Forward-looking information involves and is subject to known and unknown risks, uncertainties and other factors which may cause the actual results, performance or achievements of the Company and/or its subsidiaries to be materially different from any future results, performance or achievements expressed or implied by the forward-looking information. Such factors include, among others, general business, economic, competitive, political and social uncertainties; the actual results of current exploration activities and feasibility studies; assumptions in economic evaluations which prove to be inaccurate; fluctuations in the value of the United States dollar and the Canadian dollar relative to each other, to the Australian dollar and to other local currencies in the jurisdictions in which the Company operates; changes in project parameters as plans continue to be refined; future prices of gold and other metals; possible variations of ore grade or recovery rates; failure of plant, equipment or processes to operate as anticipated; accidents, labour disputes or slow downs and other risks of the mining industry; climatic conditions; political instability, insurrection or war; arbitrary decisions by governmental authorities; delays in obtaining governmental approvals or financing or in the completion of development or construction activities. Discovery of archaeological ruins of historical value could lead to uncertain delays in the development of the mine at Sukari.

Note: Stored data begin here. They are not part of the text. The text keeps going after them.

(** [contains] is Python's [in]: the needle occurs somewhere in the string. *)
Lemma contains_spec (sub s : string) :
  contains sub s = true <->
  exists before after, s = (before ++ sub ++ after)%string.
Proof.
  split.
  - induction s as [|c s IH]; cbn; intros H.
    + rewrite orb_false_r in H. destruct sub; [|discriminate].
      exists "", ""; reflexivity.
    + apply orb_true_iff in H. destruct H as [H|H].
      * change (prefix sub (String c s) = true) in H.
        destruct (prefix_split _ _ H) as [rest ->].
        exists "", rest; reflexivity.
      * destruct (IH H) as (b & a & ->). exists (String c b), a; reflexivity.
  - intros (before & after & ->).
    induction before as [|c b IH].
    + cbn [append]. pose proof (prefix_app sub after) as P.
      destruct (sub ++ after)%string; cbn [contains]; rewrite P; reflexivity.
    + cbn [append contains]. rewrite IH. apply orb_true_r.
Qed.

Section Proofs.

Context {W : Type} (env : Env W).

#[local] Abbreviation M := (M W).
#[local] Abbreviation state := (state W).

(** ** Running the monad *)

Lemma run_bind {A B} (m : M A) (k : A -> M B) (s : state) :
  bind m k s =
  match m s with
  | (Ret a, s') => k a s'
  | (Raise e, s') => (Raise e, s')
  end.
Proof. reflexivity. Qed.

Lemma run_try_except {A} (m : M A) hs (s : state) :
  try_except m hs s =
  match m s with
  | (Ret a, s') => (Ret a, s')
  | (Raise e, s') => dispatch hs e s'
  end.
Proof. reflexivity. Qed.

Lemma run_call {A} (ev : event) (f : W -> outcome A * W) (s : state) :
  call ev f s =
  (fst (f (world s)),
   {| self := self s; world := snd (f (world s)); log := log s ++ [ev] |}).
Proof. unfold call. destruct (f (world s)); reflexivity. Qed.

(** ** Framing: what a run leaves untouched *)

Section Framing.

Context (R : state -> state -> Prop) {F : Frame R}.

Lemma keeps_ret {A} (a : A) : keeps R (ret a : M A).
Proof. intros s. apply frame_refl. Qed.

Lemma keeps_raise {A} (e : exn) : keeps R (raise e : M A).
Proof. intros s. apply frame_refl. Qed.

Lemma keeps_bind {A B} (m : M A) (k : A -> M B) :
  keeps R m -> (forall a, keeps R (k a)) -> keeps R (bind m k).
Proof.
  intros Hm Hk s. rewrite run_bind. specialize (Hm s).
  destruct (m s) as [[a|e] s1]; cbn [snd] in *; [|exact Hm].
  eapply frame_trans; [exact Hm | apply Hk].
Qed.

Lemma keeps_dispatch {A} (hs : list (exn_class * (exn -> M A))) (e : exn) :
  Forall (fun h => forall e, keeps R (snd h e)) hs -> keeps R (dispatch hs e).
Proof.
  induction 1 as [|[c h] hs Hh _ IH]; cbn [dispatch].
  - apply keeps_raise.
  - destruct (isinstance e c); [apply Hh | exact IH].
Qed.

Lemma keeps_try_except {A} (m : M A) hs :
  keeps R m -> Forall (fun h => forall e, keeps R (snd h e)) hs ->
  keeps R (try_except m hs).
Proof.
  intros Hm Hh s. rewrite run_try_except. specialize (Hm s).
  destruct (m s) as [[a|e] s1]; cbn [snd] in *; [exact Hm|].
  eapply frame_trans; [exact Hm | apply keeps_dispatch, Hh].
Qed.

Lemma keeps_call {A} (ev : event) (f : W -> outcome A * W) :
  frame_ok ev = true -> keeps R (call ev f).
Proof. intros H s. rewrite run_call. cbn [snd]. apply frame_step, H. Qed.

Lemma keeps_print (line : string) :
  frame_ok (EPrint line) = true -> keeps R (print line).
Proof. intros H s. apply frame_step, H. Qed.

Lemma keeps_get_self : keeps R get_self.
Proof. intros s. apply frame_refl. Qed.

Lemma keeps_the_driver attr : keeps R (the_driver attr).
Proof.
  apply keeps_bind; [apply keeps_get_self|]. intros a.
  destruct (driver a); [apply keeps_ret | apply keeps_raise].
Qed.

End Framing.

(** One structural step of a framing proof. *)
Ltac keeps_step :=
  match goal with
  | |- keeps _ (ret _) => apply keeps_ret; exact _
  | |- keeps _ (raise _) => apply keeps_raise; exact _
  | |- keeps _ (print _) =>
      eapply keeps_print; reflexivity
  | |- keeps _ (call _ _) =>
      eapply keeps_call; reflexivity
  | |- keeps _ (sleep _ _) =>
      eapply keeps_call; reflexivity
  | |- keeps _ get_self => apply keeps_get_self; exact _
  | |- keeps _ (the_driver _) => apply keeps_the_driver; exact _
  | |- keeps _ (bind _ _) => apply keeps_bind; [exact _ | | intro]
  | |- keeps _ (try_except _ _) =>
      apply keeps_try_except;
      [exact _ | | repeat (apply Forall_cons; [cbn [snd]; intro|]);
                   try apply Forall_nil]
  | |- keeps _ (match ?x with _ => _ end) => destruct x
  | H : keeps ?R ?m |- keeps ?R ?m => exact H
  end.

Ltac keeps_auto := repeat keeps_step; eauto.

Lemma same_quits_step (s : state) (w : W) (ev : event) :
  negb (is_quit ev) = true ->
  same_quits s {| self := self s; world := w; log := log s ++ [ev] |}.
Proof.
  intros H. unfold same_quits, count. cbn.
  rewrite filter_app, length_app. cbn.
  destruct (is_quit ev); [discriminate | cbn; lia].
Qed.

Although the Company has attempted to identify important factors that could cause actual actions, events or results to differ materially from those described in forward-looking information, there may be other factors that cause actions, events or results to differ from those anticipated, estimated or intended. Forward-looking information contained herein is made as of the date of this announcement and the Company disclaims any obligation to update any forward-looking information, whether as a result of new information, future events or results or otherwise. There can be no assurance that forward-looking information or statements will prove to be accurate, as actual results and future events could differ materially from those anticipated in such information or statements. Accordingly, readers should not place undue reliance on forward-looking statements.